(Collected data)
◇ ◇ ◇ ◇ ◇ ◇ ◇

Lemma getComponentReleases_frame p : preserves (frame []) (getComponentReleases UnmarshalMetadata p).
Proof.
  apply preserves_bind; [apply _| |by intros ? ?].
  apply preserves_bind; [apply _|apply preserves_wrapping; auto with trainer|].
  intros c. apply preserves_wrapping. by intros ?.
Qed.

Lemma updateReleases_steady :
  preserves steady (updateReleases (O:=O) (K:=K) (C:=C) (Ver:=Ver) UnmarshalMetadata manifestsPath).
Proof.
  intros rr. pose proof (updateReleases_run UnmarshalMetadata manifestsPath rr) as Hrun. cbn zeta in Hrun.
  destruct (getPlatformVersion _ (rr_cluster rr)) as [[v|e] k1]; rewrite Hrun; cbn [snd]; (split; rrsimpl).
  1,3: intros Hc; apply (frame_keeps _ _ _ (getComponentReleases_frame manifestsPath)), Hc.
  all: cbn [SetReleaseStatus Status Releases]; intros Hc Himage Hw; pose proof (metadata_components _ Hc Himage) as Hnames.
  - by apply well_typed_put.
  - pose proof (well_typed_put _ _ "" Hnames Hw) as H'.
    unfold platform_release, parsed_platform in H'. by rewrite bool_decide_eq_true_2 in H'.
Qed.

Lemma renderManifests_instance m (rr : request O K C Ver) :
  rr_instance (renderManifests (A:=A) Quote range_src range_dst m rr).2 = rr_instance rr.
Proof.
  unfold renderManifests, gets, wrapping. unfold mbind, M_bind. rewrite on_client_run.
  destruct (DetectClusterType (rr_cluster rr)) as [[ct|e] k1]; cbn [fst snd wrap_err]; [|done].
  pose proof (render_sets_appends (A:=A) Quote range_src range_dst m
    (resourceSets m (resolveNamespace (rr_instance rr)) (bool_decide (ct = ClusterTypeOpenShift)))
    (set_cluster k1 rr)) as Hp. destruct (forM _ _ _) as [[[]|e] rr2]; by destruct Hp as (_ & Hi & _).
Qed.

Lemma renderManifests_steady m : a_workDir m = workDir →
  preserves steady (renderManifests (A:=A) (K:=K) (C:=C) (Ver:=Ver) Quote range_src range_dst m).
Proof.
  intros Hw rr. split; [|by rewrite renderManifests_instance].
  pose proof (renderManifests_confined (A:=A) (K:=K) (C:=C) (Ver:=Ver) Quote range_src range_dst s0 m rr) as Hc.
  by rewrite Hw in Hc.
Qed.

Lemma recovery_steady (a : action O K C Ver) : preserves steady a → preserves steady (withImmutableFieldRecovery a).
Proof.
  intros Ha. apply preserves_bind; [apply _|by apply preserves_try|]. intros [[]|e]; [by intros rr|].
  destruct (negb _); [by intros rr|]. apply preserves_bind; [apply _|by intros rr|]. intros l.
  apply preserves_bind; [apply _| |by intros []].
  intros rr. rewrite on_client_run. split; [by intros ?|done].
Qed.

Lemma on_client_steady {B} (a : M K B) : preserves steady (on_client (O:=O) (C:=C) (Ver:=Ver) a).
Proof. intros rr. rewrite on_client_run. split; [by intros ?|done]. Qed.

Context (Hdeploy : minds_own (fwdeploy_NewAction (O:=O) (K:=K) (C:=C) (Ver:=Ver) (W:=W) deploy_options))
  (Hdeployments : minds_own (fwdeployments_NewAction (O:=O) (K:=K) (C:=C) (Ver:=Ver) (W:=W) resolveNamespace))
  (Hgc : minds_own (fwgc_NewAction (O:=O) (K:=K) (C:=C) (Ver:=Ver) (W:=W) resolveNamespace gc_action_options)).

Lemma actions_steady profile a :
  a ∈ prepare_actions (A:=A) Quote range_src range_dst UnmarshalMetadata (reconciler_config profile) ++ deploy_actions (W:=W) →
  preserves steady a.
Proof.
  intros Ha. cbn in Ha.
  repeat (apply elem_of_cons in Ha as [->|Ha]); [..|by apply elem_of_nil in Ha].
  - intros rr. destruct (checkDependencies_ends (rr_conditions rr) rr eq_refl) as (_ & Ho & Hi & _).
    split; [unfold confined; by rewrite Ho|by rewrite Hi].
  - intros rr. pose proof (ensureNamespace_run rr) as Hr. cbn zeta in Hr.
    destruct (GetNamespaceObj _ _) as [g k1], (CreateNamespace _ _ k1) as [cr k2]. rewrite Hr.
    destruct g as [|e]; [|destruct (IsNotFound e)]; (split; [by intros ?|done]).
  - apply updateReleases_steady.
  - by apply renderManifests_steady.
  - by apply recovery_steady, minds_own_steady.
  - by apply minds_own_steady.
  - apply on_client_steady.
  - by apply minds_own_steady.
Qed.

End steady.

(** Starting the process writes nothing but the work directory. *)
Section starting.
Context {O V A K C Ver W X Cert : Type} `{!Objects O V, !ApiErrors, !CtrlClient K, !DynamicClient O K,
  !PlatformUtils O K, !ConditionManager C, !Semver Ver, !YamlMaps A, !TLSTables, !Kustomize O,
  !FrameworkTLS W X, !ControllerRuntime W X Cert, !Framework O K C Ver W}.
Context (s0 : os).

Definition host_kept (a b : os * W) : Prop := keeps s0 workDir a.1 b.1.

#[local] Instance host_kept_refl : Reflexive host_kept.
Proof. intros a. unfold host_kept. reflexivity. Qed.
#[local] Instance host_kept_trans : Transitive host_kept.
Proof. intros a b c H1 H2. unfold host_kept in *. by transitivity (b.1). Qed.

Lemma on_fw_kept {B} (m : M W B) : preserves host_kept (on_fw m).
Proof. intros [s w]. unfold on_fw, zoom. cbn. destruct (m w). by intros ?. Qed.

Lemma on_host_kept {B} (m : M os B) : preserves (keeps s0 workDir) m → preserves host_kept (on_host (W:=W) m).
Proof. intros Hm [s w]. unfold on_host, zoom. cbn. specialize (Hm s). by destruct (m s). Qed.

Lemma prepare_paths_kept : preserves (keeps s0 workDir) prepare_paths.
Proof.
  assert (∀ what p, preserves (keeps s0 workDir) (check_template what p)) as Hc.
  { intros what p. apply frame_keeps, preserves_bind; [apply _|auto with trainer|]. intros []; by intros ?. }
  unfold prepare_paths. repeat (apply preserves_bind; [apply _|apply Hc|intros []]).
  apply preserves_wrapping. unfold MkdirAll. rewrite <-(app_nil_r workDir) at 2 3. apply mkdir_take_keeps.
Qed.

Lemma NewReconciler_kept Quote range_src range_dst Unmarshal cfg :
  preserves host_kept (NewReconciler (O:=O) (A:=A) (K:=K) (C:=C) (Ver:=Ver) (W:=W) Quote range_src range_dst Unmarshal cfg).
Proof.
  unfold NewReconciler. apply preserves_bind; [apply _|apply on_fw_kept|]. intros [].
  apply preserves_bind; [apply _|apply preserves_wrapping, on_fw_kept|]. intros [].
  apply preserves_bind; [apply _| |by intros ? ?]. apply preserves_try.
  apply (on_host_kept (readBootstrapRelease Unmarshal Quote (ManifestsPath cfg))), frame_keeps.
  apply preserves_bind; [apply _| |].
  - apply preserves_bind; [apply _|apply preserves_wrapping; auto with trainer|].
    intros c. apply preserves_wrapping. by intros ?.
  - intros md. destruct (meta_Releases md) as [|x l]; [by intros ?|].
    apply preserves_bind; [apply _|apply preserves_wrapping; by intros ?|by intros ? ?].
Qed.

Lemma main_kept Quote range_src range_dst Unmarshal X509KeyPair abs Start fl :
  preserves host_kept (main (O:=O) (A:=A) (K:=K) (C:=C) (Ver:=Ver) (X:=X) (Cert:=Cert) Quote range_src range_dst
    Unmarshal X509KeyPair abs Start fl).
Proof.
  unfold main. repeat (apply preserves_bind; [apply _|first
    [apply on_fw_kept | apply preserves_wrapping, on_fw_kept | apply on_host_kept, prepare_paths_kept
    | apply preserves_wrapping, NewReconciler_kept | by intros ?]|intros ?]).
  apply preserves_wrapping, on_fw_kept.
Qed.
Lemma recovery_leaves (a : action O K C Ver) : leaves a → leaves (withImmutableFieldRecovery a).
Proof.
  intros Ha rr. specialize (Ha rr). unfold withImmutableFieldRecovery, try. unfold mbind, M_bind.
  destruct (a rr) as [[[]|e] rr1]; [done|]. destruct (negb _); [done|]. cbn [gets]. rewrite on_client_run.
  by destruct (forM _ _ _) as [[] ?].
Qed.

Lemma renderManifests_files profile : preserves request_ready
  (renderManifests (A:=A) (K:=K) (C:=C) (Ver:=Ver) Quote range_src range_dst (actions_of (reconciler_config profile))).
Proof.
  intros rr. split; [by rewrite renderManifests_instance|].
  intros Hn Hr. exact (renderManifests_ready Quote range_src range_dst Hrs Hrd _ (main_layout profile) im rr Hn Hr).
Qed.

Context (Hdeploy : minds_own (fwdeploy_NewAction (O:=O) (K:=K) (C:=C) (Ver:=Ver) (W:=W) deploy_options))
  (Hdeployments : minds_own (fwdeployments_NewAction (O:=O) (K:=K) (C:=C) (Ver:=Ver) (W:=W) resolveNamespace))
  (Hgc : minds_own (fwgc_NewAction (O:=O) (K:=K) (C:=C) (Ver:=Ver) (W:=W) resolveNamespace gc_action_options)).

Lemma minds_own_leaves (a : action O K C Ver) : minds_own a → leaves a.
Proof. intros Ha rr. by destruct (Ha rr) as (-> & -> & _). Qed.

Lemma checkDependencies_leaves : leaves (checkDependencies (O:=O) (K:=K) (C:=C) (Ver:=Ver)).
Proof. intros rr. by destruct (checkDependencies_ends (rr_conditions rr) rr eq_refl) as (_ & -> & -> & _). Qed.

Lemma ensureNamespace_leaves : leaves (ensureNamespace (O:=O) (K:=K) (C:=C) (Ver:=Ver)).
Proof.
  intros rr. pose proof (ensureNamespace_run rr) as Hr. cbn zeta in Hr.
  destruct (GetNamespaceObj _ _) as [g k1], (CreateNamespace _ _ k1) as [cr k2]. rewrite Hr.
  destruct g as [|e]; [|destruct (IsNotFound e)]; done.
Qed.

Lemma deploy_actions_leave a : a ∈ deploy_actions (O:=O) (K:=K) (C:=C) (Ver:=Ver) (W:=W) → leaves a.
Proof.
  intros Ha. unfold deploy_actions in Ha. rewrite !elem_of_cons, elem_of_nil in Ha.
  destruct Ha as [-> |[-> |[-> |[-> |[]]]]].
  - by apply recovery_leaves, minds_own_leaves.
  - by apply minds_own_leaves.
  - intros rr. unfold strip_action. by rewrite on_client_run.
  - by apply minds_own_leaves.
Qed.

◇ ◇ ◇ ◇ ◇ ◇ ◇

• [About this task] Where a line above contains the string "gets", copy that line.

• [Answer below]
  unfold renderManifests, gets, wrapping. unfold mbind, M_bind. rewrite on_client_run.
  destruct (a rr) as [[[]|e] rr1]; [done|]. destruct (negb _); [done|]. cbn [gets]. rewrite on_client_run.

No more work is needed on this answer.